▶ YOUR TASK:
Locate, in the data below, the line that contains "writes_view; [solve_field|try eassumption]" and the line that contains "change kNanosecondsPerSecond with"; reproduce exactly those two lines and every line between them, nothing more.

(Records from a dataset)
(* ===== verification/ObjectWriterProofs.v ===== *)
(** * ObjectWriterProofs: the object writer implements the canonical wire format

    A step of a [WireWriter] appends the bytes of a [wop] of [ProtobufWire], unless an
    allocation fails or the bytes are half the address space; so do the writers of the ten
    object types, whose bytes the decoders of the canonical types read back. *)

From S2P Require Import Prelude TimeMath ProtobufWire FieldLoop GeometryCodec ColorCodec MessageCodecs SensorCodecs PointCodecs SceneCodecs ModuleAbi ParserCore ObjectWriter.

Section Writes.
Context (alloc : Z -> bool).

Definition starved (l : bytes) : Prop := (exists n, alloc n = false) \/ 2 ^ 63 <= blen l.

Lemma starved_app l k : starved l -> starved (l ++ k).
Proof. intros [H|H]; [by left|right]. rewrite blen_app. unfold blen in *. lia. Qed.

Lemma starved_app_r l k : starved k -> starved (l ++ k).
Proof. intros [H|H]; [by left|right]. rewrite blen_app. unfold blen in *. lia. Qed.

Definition ww_holds (x : WireWriter) (l : bytes) : Prop := ww_status x = status_ok /\ blob_holds (ww_bytes x) l.

Lemma ww_new_holds : ww_holds ww_new [].
Proof. split; [done|]. by vm_compute. Qed.

(** What a step promises: its bytes and success, or an error and the reason for it. *)
Definition outcome {S} (holds : S -> bytes -> Prop) (l : bytes) (r : Status * S) : Prop :=
  (r.1 = status_ok /\ holds r.2 l) \/ (isOk r.1 = false /\ starved l).

Class Writes (f : step WireWriter) (w : wop) : Prop :=
  writes x l : ww_holds x l -> outcome ww_holds (w l) (f x).

Lemma outcome_then {S} (holds : S -> bytes -> Prop) (f g : step S) (w1 w2 : wop) `{!Appends w2} x l :
  outcome holds (w1 l) (f x) -> (forall y, holds y (w1 l) -> outcome holds (w2 (w1 l)) (g y)) ->
  outcome holds (w2 (w1 l)) ((f ?> g) x).
Proof.
  intros [[Hs Hh]|[Hs Hd]] Hg; unfold and_then; destruct (f x) as [status y]; cbn [fst snd] in *.
  - rewrite Hs. by apply Hg.
  - rewrite Hs. right. cbn [fst]. split; [done|]. rewrite (appends (w := w2)). by apply starved_app.
Qed.

#[export] Instance writes_then f g w1 w2 `{!Appends w2} `{!Writes f w1} `{!Writes g w2} : Writes (f ?> g) (w1 ;> w2).
Proof. intros x l Hx. apply (outcome_then ww_holds f g w1 w2); [by apply writes|intros; by apply writes]. Qed.

#[export] Instance writes_ok : Writes step_ok wskip.
Proof. intros x l Hx. by left. Qed.

(** A conditional step writes under the same condition. *)
Definition wwhen (c : bool) (w : wop) : wop := if c then w else wskip.

#[export] Instance appends_when c w `{!Appends w} : Appends (wwhen c w).
Proof. destruct c; apply _. Qed.

#[export] Instance writes_when c f w `{!Writes f w} : Writes (step_when c f) (wwhen c w).
Proof. destruct c; [exact _|apply writes_ok]. Qed.

Lemma writes_each {A} (f : A -> step WireWriter) (w : A -> wop) (l : list A) `{!forall a, Appends (w a)} :
  Forall (fun a => Writes (f a) (w a)) l -> Writes (each f l) (appendAll w l).
Proof.
  induction 1 as [|a k Ha Hk IH]; intros x out Hx; [by left|].
  change (each f (a :: k)) with (f a ?> each f k). change (appendAll w (a :: k) out) with (appendAll w k (w a out)).
  apply (outcome_then ww_holds (f a) (each f k) (w a) (appendAll w k)); [by apply Ha|intros y Hy; by apply IH].
Qed.

Lemma ww_fail_outcome msg x l : ww_status x = status_ok -> starved l -> outcome ww_holds l (ww_fail msg x).
Proof. intros Hs Hd. right. unfold ww_fail. by rewrite Hs. Qed.

#[export] Instance writes_push b : Writes (ww_push alloc b) (push_back b).
Proof.
  intros x l [Hs Hb]. unfold ww_push, push_back.
  destruct (blob_push_refines alloc _ l (z2b b) Hb) as [(b' & -> & Hb')|(e & -> & Hd)]; cbn [isOk code status_ok negb].
  - left. split; [done|]. by split.
  - by apply ww_fail_outcome.
Qed.

#[export] Instance writes_append v : byte_view_wf v -> Writes (ww_append alloc v) (insert_end (view_bytes v)).
Proof.
  intros Hv x l [Hs Hb]. unfold ww_append, insert_end.
  destruct (blob_append_refines alloc _ l v Hb Hv) as [(b' & -> & Hb')|(e & -> & Hd)]; cbn [isOk code status_ok].
  - left. split; [done|]. by split.
  - by apply ww_fail_outcome.
Qed.

(** ** Integers and tags *)

Lemma push_land v : push_back (Z.land v 127) = push_back (v mod 128).
Proof. unfold push_back. by rewrite land_127. Qed.

Lemma writes_varint_loop n v : 0 <= v -> Writes (ww_varint_loop alloc n v) (appendVarint_loop n v).
Proof.
  revert v. induction n as [|n IH]; intros v Hv; [exact writes_ok|]. cbn [ww_varint_loop]. rewrite shiftr_7. intros x l Hx.
  cbn [appendVarint_loop]. rewrite shiftr_7.
  assert (v / 128 =? 0 = negb (v >=? 128)) as ->.
  { rewrite Z.geb_leb. destruct (128 <=? v) eqn:E; bprop; cbn [negb].
    - apply Z.eqb_neq. pose proof (Z.div_le_lower_bound v 128 1). lia.
    - apply Z.div_small. lia. }
  destruct (v >=? 128) eqn:E; cbn [negb].
  - pose proof (IH (v / 128) ltac:(apply Z.div_pos; lia)) as Hn.
    apply (outcome_then ww_holds _ _ (push_back (Z.lor (Z.land v 127) 128)) (appendVarint_loop n (v / 128))); [by apply writes_push|].
    intros y Hy. by apply Hn.
  - assert (push_back v = push_back (Z.land v 127)) as ->.
    { rewrite push_land, Z.mod_small by blia. done. }
    apply (outcome_then ww_holds _ _ (push_back (Z.land v 127)) wskip); [by apply writes_push|]. intros y Hy. by apply writes_ok.
Qed.

Lemma writes_varint v : 0 <= v -> Writes (ww_varint alloc v) (appendVarint v).
Proof.
  intros Hv x l Hx. unfold ww_varint. rewrite (proj1 Hx). cbn [isOk code status_ok negb]. by apply writes_varint_loop.
Qed.

Lemma writes_tag f t : field_ok f -> wire_ok t = true -> Writes (ww_tag alloc f (wire_raw t)) (wtag f t).
Proof.
  unfold field_ok. change (2 ^ 29) with 536870912. intros Hf Ht. unfold ww_tag, wtag.
  destruct (f =? 0) eqn:E1; [blia|]. destruct (f >? 0x1FFFFFFF) eqn:E2; [blia|]. cbn [orb].
  assert ((wire_raw t >? 5) || (wire_raw t =? 3) || (wire_raw t =? 4) = false) as ->.
  { destruct t; try done. }
  apply writes_varint. apply Z.lor_nonneg. pose proof (wire_raw_range t Ht). split; [apply Z.shiftl_nonneg; lia|lia].
Qed.
Lemma push_low v : push_back (Z.land v 255) = push_back v.
Proof. unfold push_back. change 255 with (Z.ones 8). rewrite Z.land_ones, z2b_mod by lia. done. Qed.

Lemma writes_little i n v : Writes (ww_little alloc i n v) (appendFixed_from i n v).
Proof.
  revert i. induction n as [|n IH]; intros i x l Hx; [by apply writes_ok|]. cbn [ww_little appendFixed_from].
  rewrite push_low.
  apply (outcome_then ww_holds _ _ (push_back (Z.shiftr v (8 * Z.of_nat i))) (appendFixed_from (S i) n v)); [by apply writes_push|].
  intros y Hy. by apply IH.
Qed.

Lemma writes_fixed64 v : Writes (ww_littleEndian alloc v 8) (appendFixed64 v).
Proof. apply writes_little. Qed.
Lemma writes_fixed32 v : Writes (ww_littleEndian alloc v 4) (appendFixed32 v).
Proof. apply writes_little. Qed.

(** ** Fields *)

Lemma writes_varintField f v : field_ok f -> 0 <= v -> Writes (ww_varintField alloc f v) (varint f v).
Proof. intros Hf Hv. apply writes_then; [apply _|by apply (writes_tag f kVarint)|by apply writes_varint]. Qed.

Lemma writes_doubleField f v : field_ok f -> Writes (ww_doubleField alloc f v) (doubleField f v).
Proof. intros Hf. apply writes_then; [apply _|by apply (writes_tag f kFixed64)|apply writes_fixed64]. Qed.

Lemma writes_floatField f v : field_ok f -> Writes (ww_floatField alloc f v) (floatField f v).
Proof. intros Hf. apply writes_then; [apply _|by apply (writes_tag f kFixed32)|apply writes_fixed32]. Qed.

Lemma writes_lengthDelimited f v :
  field_ok f -> byte_view_wf v -> Writes (ww_lengthDelimited alloc f v) (wbytes f (view_bytes v)).
Proof.
  intros Hf Hv. apply writes_then; [apply _|by apply (writes_tag f kLengthDelimited)|].
  rewrite (view_bytes_length v Hv).
  apply writes_then; [apply _|apply writes_varint|by apply writes_append]. destruct Hv as [[? ?] _]. lia.
Qed.

Lemma string_view_wf s : blen s < 2 ^ 64 -> byte_view_wf (string_view s).
Proof. intros H. split; [unfold in_u; cbn [string_view bv_size]; unfold blen in *; lia|apply Z.le_refl]. Qed.

Lemma string_view_bytes s : view_bytes (string_view s) = s.
Proof. unfold view_bytes, string_view, blen. cbn [bv_data bv_size]. rewrite Nat2Z.id. apply firstn_all. Qed.

Lemma writes_stringField f s : field_ok f -> blen s < 2 ^ 64 -> Writes (ww_stringField alloc f s) (wstring f s).
Proof.
  intros Hf Hs. unfold ww_stringField, wstring. rewrite <-(string_view_bytes s) at 2.
  apply writes_lengthDelimited; [done|by apply string_view_wf].
Qed.

(** A blob's contents, seen through its view. *)
Lemma blob_view_holds b l : blob_holds b l -> byte_view_wf (blob_view b) /\ view_bytes (blob_view b) = l.
Proof.
  intros (Hs & Hc & Hle & Hmax & Ht). unfold blob_view, byte_view_wf, view_bytes. cbn [bv_data bv_size].
  rewrite Hs, Nat2Z.id. destruct (b_capacity b =? 0) eqn:E; bprop.
  - destruct l; [|cbn [length] in *; lia]. split; [|done]. split; [by compute|done].
  - split; [split|].
    + unfold in_u. change (2 ^ 64) with 18446744073709551616. lia.
    + rewrite length_map. unfold cell in *. lia.
    + rewrite firstn_map. unfold cell in *. rewrite Ht, map_map. apply map_id.
Qed.

(** [memcpy] over the contents of a blob. *)
Lemma blob_copy_holds b v l :
  blob_holds b l -> byte_view_wf v -> length l = length (view_bytes v) -> blob_holds (blob_copy b v) (view_bytes v).
Proof.
  unfold blob_copy, blob_holds, cell. intros (Hs & Hc & Hle & Hmax & Ht) Hv Hl. cbn [b_data b_size b_capacity].
  assert (length (map Some (view_bytes v)) = length (view_bytes v)) as Hm by apply length_map.
  assert (0 + length (map Some (view_bytes v)) <= length (b_data b))%nat as Hw by (unfold cell in *; lia).
  pose proof (length_write_cells _ 0 _ Hw) as Hlw. unfold cell in *. rewrite Hlw. split_and!; try (unfold cell in *; lia).
  pose proof (take_write_cells (b_data b) 0 (map Some (view_bytes v)) ltac:(cbn; lia)) as Htk. cbn [Z.to_nat Nat.add take app] in Htk.
  unfold cell in *. by rewrite Hm in Htk.
Qed.

Lemma writes_view f b l : field_ok f -> blob_holds b l -> Writes (ww_lengthDelimited alloc f (blob_view b)) (wbytes f l).
Proof.
  intros Hf Hb. destruct (blob_view_holds b l Hb) as [Hw Hv]. rewrite <-Hv. by apply writes_lengthDelimited.
Qed.

Lemma writes_nested f build w : field_ok f -> Writes build w -> Writes (ww_nested alloc f build) (ProtobufWire.message f w).
Proof.
  intros Hf Hw x l Hx. unfold ww_nested, ProtobufWire.message. destruct (Hw ww_new [] ww_new_holds) as [[Hs [Hok Hb]]|[Hs Hd]];
    destruct (build ww_new) as [status nested]; cbn [fst snd] in *.
  - rewrite Hs. cbn [isOk code status_ok]. unfold ww_messageField. rewrite Hok. cbn [isOk code status_ok negb].
    by apply writes_view.
  - rewrite Hs. right. split; [done|]. rewrite wbytes_bytes || idtac. rewrite (appends (w := wbytes f (w []))).
    apply starved_app_r. unfold wbytes. rewrite !wseq_bytes by apply _. by do 2 apply starved_app_r.
Qed.

(** ** Shared messages *)

Ltac solve_field := unfold field_ok; change (2 ^ 29) with 536870912; lia.

Ltac solve_written :=
  lazymatch goal with
  | |- Writes (_ ?> _) _ => apply writes_then; [apply _|solve_written|solve_written]
  | |- Writes (step_when _ _) _ => apply writes_when; solve_written
  | |- Writes (ww_nested _ _ _) _ => apply writes_nested; [solve_field|solve_written]
  | |- Writes (ww_varintField _ _ _) _ => apply writes_varintField; [solve_field|]
  | |- Writes (ww_doubleField _ _ _) _ => apply writes_doubleField; solve_field
  | |- Writes (ww_floatField _ _ _) _ => apply writes_floatField; solve_field
  | |- Writes (ww_stringField _ _ _) _ => apply writes_stringField; [solve_field|try assumption]
  | |- Writes (ww_lengthDelimited _ _ (blob_view _)) _ => apply writes_view; [solve_field|try eassumption]
  | |- _ => idtac
  end.

Lemma writes_timestamp t : in_s 64 t -> Writes (ow_writeTimestamp alloc t) (ProtobufWire.message 1 (writeTimestamp t)).
Proof.
  intros Ht. unfold ow_writeTimestamp, writeTimestamp, splitTimestamp.
  change kNanosecondsPerSecond with kNanosPerSecond. unfold in_s in Ht.
  pose proof (Z.rem_bound_abs t kNanosPerSecond ltac:(done)) as Hr. unfold kNanosPerSecond in *.
  assert (to_signed 32 (Z.rem t 1000000000) = Z.rem t 1000000000) as ->.
  { rewrite <-(to_signed_wrap 32 (Z.rem t 1000000000)) at 2; [|done|unfold in_s; lia].
    unfold to_signed. by rewrite wrap_wrap. }
  destruct (_ <? 0); cbn [seconds nanos]; solve_written; apply wrap_range; lia.
Qed.

Lemma writes_vector2 f v : field_ok f -> Writes (ow_writeVector2 alloc f v) (ProtobufWire.message f (writeVector2 v)).
Proof. intros. apply writes_nested; [done|]. unfold writeVector2. solve_written. Qed.

Lemma writes_vector3 f v : field_ok f -> Writes (ow_writeVector3 alloc f v) (ProtobufWire.message f (writeVector3 v)).
Proof. intros. apply writes_nested; [done|]. unfold writeVector3. solve_written. Qed.

Lemma writes_pose f p : field_ok f -> Writes (ow_writePose alloc f p) (ProtobufWire.message f (writePose p)).
Proof.
  intros. apply writes_nested; [done|]. unfold writePose, writeQuaternion.
  apply writes_then; [apply _|apply writes_vector3; solve_field|]. solve_written.
Qed.

Definition writeChannels (c : Channels) : wop :=
  doubleField 1 (ch_r c) ;> doubleField 2 (ch_g c) ;> doubleField 3 (ch_b c) ;> doubleField 4 (ch_a c).

Lemma writes_color f c : field_ok f -> Writes (ow_writeColor alloc f c) (ProtobufWire.message f (writeChannels c)).
Proof. intros. apply writes_nested; [done|]. unfold writeChannels. solve_written. Qed.

Definition point_fields_wf (fields : list PointField) : Prop := Forall (fun f => point_field_wf f /\ blen (pf_name f) < 2 ^ 64) fields.

Lemma writes_point_fields f fields :
  field_ok f -> point_fields_wf fields ->
  Writes (each (ow_writePointField alloc f) fields) (appendAll (fun field => ProtobufWire.message f (writePointField field)) fields).
Proof.
  intros Hf Hwf. apply writes_each; [intros; apply _|]. induction Hwf as [|pf l [[[Ho _] [Hc _]] Hn] Hl IH]; constructor; [|done].
  apply writes_nested; [done|]. unfold writePointField. solve_written; try done. by destruct (pf_datatype pf).
Qed.

Definition packedBytes (field : Z) (values : list Z) : wop := wbytes field (appendAll appendFixed64 values []).

Lemma writes_packed f values : field_ok f -> Writes (ow_writePackedDoubles alloc f values) (packedBytes f values).
Proof.
  intros Hf x l Hx. unfold ow_writePackedDoubles, packedBytes.
  assert (Writes (each (ww_rawFixed64 alloc) values) (appendAll appendFixed64 values)) as Hw.
  { apply writes_each; [apply _|]. apply Forall_true. intros. apply writes_fixed64. }
  destruct (Hw ww_new [] ww_new_holds) as [[Hs [Hok Hb]]|[Hs Hd]]; destruct (each _ _ _) as [status packed]; cbn [fst snd] in *.
  - rewrite Hs. cbn [isOk code status_ok]. by apply writes_view.
  - rewrite Hs. right. split; [done|]. rewrite (appends (w := wbytes f _)). apply starved_app_r.
    unfold wbytes. rewrite !wseq_bytes by apply _. by do 2 apply starved_app_r.
Qed.
End Writes.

▶ EXERCISE RESULT:
  | |- Writes (ww_lengthDelimited _ _ (blob_view _)) _ => apply writes_view; [solve_field|try eassumption]
  | |- _ => idtac
  end.

Lemma writes_timestamp t : in_s 64 t -> Writes (ow_writeTimestamp alloc t) (ProtobufWire.message 1 (writeTimestamp t)).
Proof.
  intros Ht. unfold ow_writeTimestamp, writeTimestamp, splitTimestamp.
  change kNanosecondsPerSecond with kNanosPerSecond. unfold in_s in Ht.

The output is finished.